Rick's Blog

Florida hit hard by GOP Medicaid plan


The Kaiser Foundation has analyzed the GOP Medicare plan. Projected federal spending on Medicaid for the 10-year period 2012 to 2021 would fall by $1.4 trillion, a 34 percent decline. By 2021, states would receive $243 billion less annually in federal Medicaid money than they would under current law, a 44 percent reduction.

The House Budget Plan includes two major provisions relevant to Medicaid. First, it would repeal the Affordable Care Act (ACA), which includes a major expansion of Medicaid with mostly federal funding to nearly all non-elderly individuals, including adults without dependent children, up to 138 percent of poverty.

Second, the House Budget Plan would convert existing Medicaid financing from open-ended, matched federal spending for eligible individuals to a block grant under which federal spending is capped annually by state and is distributed based on a formula rather than actual costs. In exchange for capped federal spending, the proposal would give states additional flexibility to design their Medicaid programs although any federal requirements are not defined.

The block grant would start in 2013 and grow annually with population growth and with inflation (CPI-U).
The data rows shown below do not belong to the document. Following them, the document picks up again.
(** * Backtest engine of crypto-analysis: [analysis/backtests.py]

    A shallow embedding of [SimpleBacktester.run_backtest] and of the
    metrics it derives, with the properties of the simulation loop, of the
    forced liquidation and of the four metrics.

    Numbers.  The program computes in binary floating point; the embedding
    computes with exact rationals ([Q]), so rounding, overflow and
    underflow are not modelled.  A division by zero yields an infinity or
    a NaN when an operand is a numpy scalar, and raises
    [ZeroDivisionError] between two plain Python floats; what pandas makes
    of an infinity or a NaN afterwards ([dropna], [skipna]) is not
    followed here.  The embedding stops at every division by zero with
    [DivByZero] (or [None]), and the theorems are about the runs on which
    it does not happen.  The two NaN values that pandas produces by its
    own rules on finite data are modelled: the minimum of an empty Series
    ([NaN]) and the standard deviation of fewer than two observations
    ([None] of [Series.std]).  The Sharpe ratio needs a square root and is
    a real number ([R]).

    Besides the engine the file embeds the indicators of
    [analysis/technical_indicators.py], the three strategies of
    [strategies/signals.py], the drawdown curve of
    [plot_backtest_results], and the cache of [utils/helpers.py] with the
    fetcher of [data/fetch_data.py] that uses it.  In the indicators a
    NaN entry of a Series is [None]; the RSI and the stochastic
    oscillator, which divide by a Series that can be zero, compute with
    the IEEE special values ([xfloat]); the Bollinger bands need a square
    root and are real numbers.  The cache directory is a map from file
    names to files; the clock and the exchange are part of the world
    that a fetch reads and changes. *)

From Stdlib Require Import List ZArith QArith Qabs Bool Lia Psatz.
From Stdlib Require Import Reals Qreals Sorted.
From Stdlib Require String Ascii DecimalString DecimalZ.
Import ListNotations.

#[local] Open Scope Q_scope.

(** ** Comparisons of the program, as booleans *)

(** [x < y] on floats. *)
Definition Qltb (x y : Q) : bool := negb (Qle_bool y x).

(** ** Data model *)

(** One row of the data frame after [df['signal'] = signals]: the index
    entry, the [close] column and the [signal] column.  The other OHLCV
    columns are never read by the engine. *)
Record Row : Type := mkRow {
  timestamp : Z;
  close : Q;
  signal : Z
}.

Definition DataFrame : Type := list Row.

Definition default_row : Row := mkRow 0 0 0.

(** [df.iloc[i]], read only at positions inside the frame. *)
Definition iloc (df : DataFrame) (i : nat) : Row := nth i df default_row.

Inductive Side : Type := BUY | SELL.

(** One entry of the [trades] list (a dict in the program). *)
Record Trade : Type := mkTrade {
  tr_timestamp : Z;
  tr_type : Side;
  tr_price : Q;
  tr_quantity : Q;
  tr_balance : Q
}.

Definition is_buy (t : Trade) : bool :=
  match tr_type t with BUY => true | SELL => false end.

Definition is_sell (t : Trade) : bool :=
  match tr_type t with BUY => false | SELL => true end.

(** The two attributes set by [SimpleBacktester.__init__]. *)
Record SimpleBacktester : Type := mkBacktester {
  initial_balance : Q;
  commission : Q
}.
(** C9, amended.  [convertToPlaywright] has an explicit case for every
    type but [title], and [convertToSelenium] for every type but [title]
    and [role-attr]; those fall to the generic structural-selector call.
    On the expression of a type, whatever the candidate's reason, query
    type and accessible name, each conversion yields the call of the
    type with exactly the literal, when the literal is one the patterns
    take out whole; a role candidate without a name is left unconverted
    by the Playwright conversion.  Every candidate [generateLocators]
    builds holds such an expression, with a non-empty literal unless its
    type is [label], and carries an accessible name exactly when it is
    the role candidate; so it is converted to the call of its type.  The
    output is determined by the type, the expression, the accessible
    name and the framework. *)
Theorem conversion_templates_by_type :
  (forall t, playwrightCase t = None <-> t = Title) /\
  (forall t, seleniumCase t = None <-> t = Title \/ t = RoleAttr) /\
  (forall t x r k n,
      extractable t x ->
      let l := mkLocator t (generatedExpression t x) r k n in
      convertToFramework l "playwright" = playwrightOutput t x n /\
      convertToFramework l "selenium" = seleniumCall t x) /\
  (forall d e ls l,
      generateLocators d e = Normal ls -> In l ls ->
      (exists x, value l = generatedExpression (type l) x /\
                 (type l <> Label -> x <> "")) /\
      (if of_type Role l then truthy (accessibleName l) = true
       else accessibleName l = None)) /\
  (forall d e ls l x,
      generateLocators d e = Normal ls -> In l ls ->
      value l = generatedExpression (type l) x ->
      extractable (type l) x ->
      convertToFramework l "playwright"
      = playwrightCall (type l) x (unwrap (accessibleName l)) /\
      convertToFramework l "selenium" = seleniumCall (type l) x) /\
  (forall l l' framework,
      type l = type l' -> value l = value l' ->
      accessibleName l = accessibleName l' ->
      convertToFramework l framework = convertToFramework l' framework).
Proof.
  split; [| split; [| split; [| split; [| split]]]].
  - intros t. destruct t; simpl; split; intros H;
      try discriminate H; reflexivity.
  - intros t. destruct t; simpl; split; intros H;
      try discriminate H; try (destruct H as [H | H]; discriminate H);
      auto.
  - intros t x r k n He l. subst l. split.
    + change (convertToFramework ?a "playwright")
        with (convertToPlaywright a).
      now apply convertToPlaywright_on_expression.
    + change (convertToFramework ?a "selenium") with (convertToSelenium a).
      now apply convertToSelenium_on_expression.
  - exact generated_shape.
  - intros d e ls l x Hgen Hin Hv He.
    destruct (generated_shape d e ls l Hgen Hin) as [_ Hn].
    destruct l as [t v r k n]. unfold of_type in Hn.
    cbn [type value accessibleName] in *. subst v. split.
    + change (convertToFramework ?a "playwright")
        with (convertToPlaywright a).
      rewrite (convertToPlaywright_on_expression t x r k n He).
      destruct t; try reflexivity.
      cbn [LocatorType_eqb] in Hn. unfold playwrightOutput.
      rewrite Hn. reflexivity.
    + change (convertToFramework ?a "selenium") with (convertToSelenium a).
      now apply convertToSelenium_on_expression.
  - intros [t v r k n] [t' v' r' k' n'] framework. simpl.
    intros -> -> ->.
    unfold convertToFramework, convertToPlaywright, convertToSelenium,
      playwrightDefault, seleniumDefault.
    destruct (String.eqb (JSString.toLowerCase framework) "playwright");
      [| destruct (String.eqb (JSString.toLowerCase framework) "selenium")];
      simpl; destruct t'; reflexivity.
Qed.
(** * Hazard-aware route evaluation of the flood-map client (client/src/App.js)

    A shallow embedding of [checkRouteForFloods] and [getRoute] together with
    the properties of the intersection check and of the detour computation.

    JavaScript numbers are IEEE-754 binary64 values: they are modelled with
    Rocq's primitive floats, so [NaN], [Infinity], [<], [!==] and [+ 0.01]
    behave as they do in the program.

    The geometry library (turf) is not part of the repository.  Its feature
    constructors ([point], [lineString], [polygon]) and its coordinate reader
    ([getCoord]) only validate and wrap or unwrap their argument; that
    contract is written out in module [Turf].  Its numerical routines
    ([buffer], [booleanIntersects], [distance], [pointToLineDistance],
    [nearestPointOnLine]) are a parameter of the development (class
    [TurfKernel]); [buffer], [booleanIntersects] and [nearestPointOnLine] may
    throw on an argument they do not accept.  Every theorem holds for every
    kernel. *)

From Stdlib Require Import List String Ascii ZArith Bool Lia Permutation.
From Stdlib Require Import Floats.
Import ListNotations.

Set Implicit Arguments.
Set Warnings "-inexact-float".

(** ** Values *)

(** [coord] is a display-order pair [[lat, lng]]; [position] is a GeoJSON
    pair [[lng, lat]].  [flip] is the arrow function
    [coord => [coord[1], coord[0]]] used at every boundary. *)
Definition coord : Type := float * float.
Definition position : Type := float * float.

Definition flip (c : float * float) : float * float := (snd c, fst c).
(** X9.  With an API key, a signed-in user and a fresh row id, when the
    provider accepts the job and answers the first status request, within
    the time limit, with [completed] and a hosted URL, the call succeeds
    after one status request and no wait: the result carries that URL and
    the id of the row, and the row is [completed] with the URL and the
    provider's job id. *)
Theorem first_poll_completed_succeeds env w activity format customization db
    user new_id job st b :
  isConfigured env = true ->
  auth_try w = Some user ->
  insert_reply w = inr new_id ->
  db !! new_id = None ->
  post_reply w = PostOk job st ->
  now_top (poll_ticks w 0%nat) - poll_start w <= 600000 ->
  reply (poll_ticks w 0%nat) = GetOk b ->
  b_status b = st_completed ->
  truthy (b_hosted_url b) = true ->
  let run := generateActivityVideo env w activity format customization db in
  success (snd run) = true
  /\ videoUrl (snd run) = b_hosted_url b
  /\ thumbnailUrl (snd run) = b_thumbnail_url b
  /\ videoId (snd run) = Some new_id
  /\ attempts_made (snd run) = Some 1%nat
  /\ gets (fst (fst run)) = [status_url job]
  /\ waits (fst (fst run)) = []
  /\ snd (fst run) !! new_id
     = Some (completed_row user activity (script_text w) job (b_hosted_url b)).
Proof.
  intros Hc Ha Hi Hl Hp Ht Hb Hs Hu. cbv zeta.
  rewrite run_configured by exact Hc.
  rewrite (try_after_insert env w activity db user new_id Ha Hi Hl). cbv zeta. rewrite Hp.
  destruct (first_poll_completed (service_apiKey env) job (poll_start w) (poll_ticks w) b
              (service_key_of_configured env Hc) Ht Hb Hs Hu) as [resp [Hth Hpoll]].
  rewrite Hpoll. cbn [fst snd completed_result success videoUrl]. rewrite Hu.
  cbn [andb fst snd success videoUrl thumbnailUrl videoId attempts_made].
  repeat split; try assumption.
  unfold db_update_by_id. rewrite !lookup_alter_eq, lookup_insert_eq.
  destruct (b_hosted_url b); [reflexivity|discriminate Hu].
Qed.

Lemma first_poll_completed_succeeds_witness :
  videoUrl (snd (generateActivityVideo env_key_only
                   (world_accepting "r1" "v1" ticks_completed_at_once)
                   morning_run square None ∅))
  = Some "https://x/v.mp4".
Proof.
  refine (proj1 (proj2 (first_poll_completed_succeeds env_key_only
                          (world_accepting "r1" "v1" ticks_completed_at_once)
                          morning_run square None ∅ "u1" "r1" "v1" (Some "queued")
                          (status_body st_completed (Some "https://x/v.mp4"))
                          _ _ _ _ _ _ _ _ _))); try reflexivity.
  vm_compute. discriminate.
Defined.

(** Every result of the poll loop says how many attempts were made. *)
Lemma attempts_made_is_some cfg apiKey vid startTime ticks fuel : forall s,
  attempts_made (snd (poll_loop cfg apiKey vid startTime ticks fuel s)) <> None.
Proof.
  induction fuel as [|fuel IH]; intros s; [discriminate|].
  rewrite poll_loop_unfold.
  destruct (attempts s <? maxAttempts cfg)%nat; [|discriminate].
  destruct (poll_turn cfg apiKey vid startTime (ticks (attempts s)) s) as [fx [r|s']] eqn:E.
  - unfold poll_turn in E.
    destruct (totalTimeout cfg <? now_top (ticks (attempts s)) - startTime);
      [inversion E; discriminate|].
    destruct (getVideoStatus apiKey vid (reply (ticks (attempts s)))) as [fx0 [msg|resp]].
    + destruct (maxAttempts cfg <=? S (attempts s))%nat; inversion E; discriminate.
    + destruct (status resp); try destruct (truthy (usable_url resp));
        try destruct (S (attempts s) <? maxAttempts cfg)%nat;
        inversion E; discriminate.
  - specialize (IH s').
    destruct (poll_loop cfg apiKey vid startTime ticks fuel s') as [fx' r']. exact IH.
Qed.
Since these growth levels are below the expected growth in Medicaid spending, the federal government would realize significant savings.

The effect on enrollment in state Medicaid programs could vary widely. By 2021, between 31 million and 44 million fewer people nationally would have Medicaid coverage under the House Budget Plan relative to expected enrollment under current law, the analysis finds, examining three possible scenarios using different assumptions about how states might respond to lower federal funding. Most of those people, given their low incomes and few options for other coverage, would end up uninsured.

Florida would see a 43.7 percent reduction in Medicaid funding –the second highest reduction behind Wyoming’s 44.4 percent. The state’s enrollment would be cut by 55.1 percent, trailing only Oregon (56.1 percent) and South Dakota (55.4 percent).

The House Budget Plan also could affect health centers, hospitals and safety-net facilities that serve low-income and uninsured people and rely heavily on Medicaid revenues. For our area, this means Sacred Heart, which took a $9 million hit in the 2011 state legislative session, would be hit the hardest.

By 2021, hospitals could see reductions in Medicaid funding of between 31 percent and 38 percent annually, or as much as $84.3 billion, under the plan compared with projected funding under current law. The reductions would come at a time when millions more people would lack coverage, increasing the potential demand for uncompensated hospital care.

The estimated reduction for Florida hospitals is 46 percent – $5.492 billion by 2021.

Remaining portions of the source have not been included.